### Work instructions:
Reproduce all entries verbatim, with nothing added or dropped.

### Extracted records:
Lemma failures_stay_inside_the_cycle_witness :
  process_update (application offline ascii_lower "t") (says "hello") []
  = ([ReplyText 7 "Hello Ada! 👋 How can I help you today?" None;
      Log ERROR (UpdateCausedError (says "hello")
                   (Some (Exc "NetworkError" "connection lost")))],
     Returned tt).
Proof.
  destruct (failures_stay_inside_the_cycle offline ascii_lower "t"
              (says "hello") [])
    as [[out [Hout [_ [_ Hlogged]]]] _].
  rewrite Hout. f_equal.
  apply (Hlogged (handle_message offline ascii_lower)
                 (Exc "NetworkError" "connection lost"));
    reflexivity.
Defined.

(** C7: a command event whose name is not one of the registered
    names selects no callback; the cycle emits nothing, so that no
    reply is sent, and it returns to Idle. *)
Theorem unregistered_command_is_dropped transport lower tok u past :
  is_command u = true →
  (∀ name, command_name u = Some name →
           name ∉ command_names (handlers (application transport lower tok))) →
  route (handlers (application transport lower tok)) u = None
  ∧ process_update (application transport lower tok) u past
    = ([], Returned tt)
  ∧ step (Processing (application transport lower tok) u, past)
         (Idle (application transport lower tok), past)
  ∧ (∀ cfg,
       step (Processing (application transport lower tok) u, past) cfg →
       cfg = (Idle (application transport lower tok), past)).
Proof.
  intros Hcmd Hname.
  pose proof (route_unregistered transport lower tok u Hcmd Hname) as Hroute.
  assert (process_update (application transport lower tok) u past
          = ([], Returned tt)) as Hcycle.
  { unfold process_update. by rewrite Hroute. }
  split; [done|]. split; [done|]. split.
  - rewrite <- (app_nil_r past) at 2. by constructor.
  - intros cfg Hstep. inversion Hstep; subst.
    + rewrite Hcycle in *. simplify_eq. by rewrite app_nil_r.
    + rewrite Hcycle in *. simplify_eq.
Qed.

Lemma unregistered_command_is_dropped_witness :
  route (handlers (application delivers ascii_lower "t"))
        (commands "settings" ["dark"]) = None
  ∧ process_update (application delivers ascii_lower "t")
      (commands "settings" ["dark"]) [] = ([], Returned tt).
Proof.
  destruct (unregistered_command_is_dropped delivers ascii_lower "t"
              (commands "settings" ["dark"]) [])
    as [Hroute [Hcycle _]].
  - reflexivity.
  - intros name [= <-].
    apply (bool_decide_unpack
             ("settings" ∉ command_names
                (handlers (application delivers ascii_lower "t")))).
    vm_compute. exact I.
  - by split.
Defined.

(** ** Start-up *)

Lemma exited_is_final code past cfg : ¬ step (Exited code, past) cfg.
Proof. intros Hstep. inversion Hstep. Qed.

### Solution:
Lemma failures_stay_inside_the_cycle_witness :
  process_update (application offline ascii_lower "t") (says "hello") []
  = ([ReplyText 7 "Hello Ada! 👋 How can I help you today?" None;
      Log ERROR (UpdateCausedError (says "hello")
                   (Some (Exc "NetworkError" "connection lost")))],
     Returned tt).
Proof.
  destruct (failures_stay_inside_the_cycle offline ascii_lower "t"
              (says "hello") [])
    as [[out [Hout [_ [_ Hlogged]]]] _].
  rewrite Hout. f_equal.
  apply (Hlogged (handle_message offline ascii_lower)
                 (Exc "NetworkError" "connection lost"));
    reflexivity.
Defined.

(** C7: a command event whose name is not one of the registered
    names selects no callback; the cycle emits nothing, so that no
    reply is sent, and it returns to Idle. *)
Theorem unregistered_command_is_dropped transport lower tok u past :
  is_command u = true →
  (∀ name, command_name u = Some name →
           name ∉ command_names (handlers (application transport lower tok))) →
  route (handlers (application transport lower tok)) u = None
  ∧ process_update (application transport lower tok) u past
    = ([], Returned tt)
  ∧ step (Processing (application transport lower tok) u, past)
         (Idle (application transport lower tok), past)
  ∧ (∀ cfg,
       step (Processing (application transport lower tok) u, past) cfg →
       cfg = (Idle (application transport lower tok), past)).
Proof.
  intros Hcmd Hname.
  pose proof (route_unregistered transport lower tok u Hcmd Hname) as Hroute.
  assert (process_update (application transport lower tok) u past
          = ([], Returned tt)) as Hcycle.
  { unfold process_update. by rewrite Hroute. }
  split; [done|]. split; [done|]. split.
  - rewrite <- (app_nil_r past) at 2. by constructor.
  - intros cfg Hstep. inversion Hstep; subst.
    + rewrite Hcycle in *. simplify_eq. by rewrite app_nil_r.
    + rewrite Hcycle in *. simplify_eq.
Qed.

Lemma unregistered_command_is_dropped_witness :
  route (handlers (application delivers ascii_lower "t"))
        (commands "settings" ["dark"]) = None
  ∧ process_update (application delivers ascii_lower "t")
      (commands "settings" ["dark"]) [] = ([], Returned tt).
Proof.
  destruct (unregistered_command_is_dropped delivers ascii_lower "t"
              (commands "settings" ["dark"]) [])
    as [Hroute [Hcycle _]].
  - reflexivity.
  - intros name [= <-].
    apply (bool_decide_unpack
             ("settings" ∉ command_names
                (handlers (application delivers ascii_lower "t")))).
    vm_compute. exact I.
  - by split.
Defined.

(** ** Start-up *)

Lemma exited_is_final code past cfg : ¬ step (Exited code, past) cfg.
Proof. intros Hstep. inversion Hstep. Qed.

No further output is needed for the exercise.